─── Data section

(** A successful reconciliation leaves no trial waiting for anyone. *)
Lemma reconcile_settled impl impl' :
  inv impl -> (reconcile_recovered_state impl).1 = impl' -> status_ok (reconcile_recovered_state impl).2 = true ->
  forall id r, find_experiment id impl' = Some r -> settled r.
Proof.
  intros Hi. unfold reconcile_recovered_state.
  destruct (stage_recovered _ _ _) as [impl1 [changed|e]] eqn:Hst.
  2: { simpl. intros _ Hok. apply stage_recovered_error in Hst. congruence. }
  pose proof (stage_recovered_keeps (om_keys (st_experiments (impl_state impl))) false impl Hi) as H1.
  rewrite Hst in H1. simpl in H1.
  apply stage_recovered_staged in Hst as (Hout & Hst & Hse).
  assert (Hkeys : forall id r, find_experiment id impl1 = Some r -> id ∈ om_keys (st_experiments (impl_state impl))).
  { intros id r Hr. destruct (decide (id ∈ om_keys (st_experiments (impl_state impl)))) as [|Hn]; [done|].
    rewrite Hout in Hr by done. by eapply om_find_key. }
  destruct changed.
  - destruct (persist_locked _) as [impl2 persisted] eqn:Hp. apply persist_state in Hp as (d & w & -> & Hw).
    intros <- _ id r Hr. apply (resolve_recovered_settled impl1) with id; [|exact Hr].
    intros id0 r0 Hr0. by eapply Hst; eauto.
  - intros <- _ id r Hr. eapply Hse; eauto.
Qed.

(** ** Starting a coordinator *)

(** The state a start finds: the stored image, or a fresh state. *)
Definition fresh_state : CoordinatorState := default_CoordinatorState <| st_format_version := kPersistenceFormatVersion |>.

Inductive starts_from (world : World) : CoordinatorState -> Prop :=
| starts_fresh : starts_from world fresh_state
| starts_loaded path limits s : load_image path limits world = Ok s -> starts_from world s.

──────

Your answer must be every line from the listing above that holds the string "intros".

  intros Hi. unfold reconcile_recovered_state.
  2: { simpl. intros _ Hok. apply stage_recovered_error in Hst. congruence. }
  { intros id r Hr. destruct (decide (id ∈ om_keys (st_experiments (impl_state impl)))) as [|Hn]; [done|].
    intros <- _ id r Hr. apply (resolve_recovered_settled impl1) with id; [|exact Hr].
    intros id0 r0 Hr0. by eapply Hst; eauto.
  - intros <- _ id r Hr. eapply Hse; eauto.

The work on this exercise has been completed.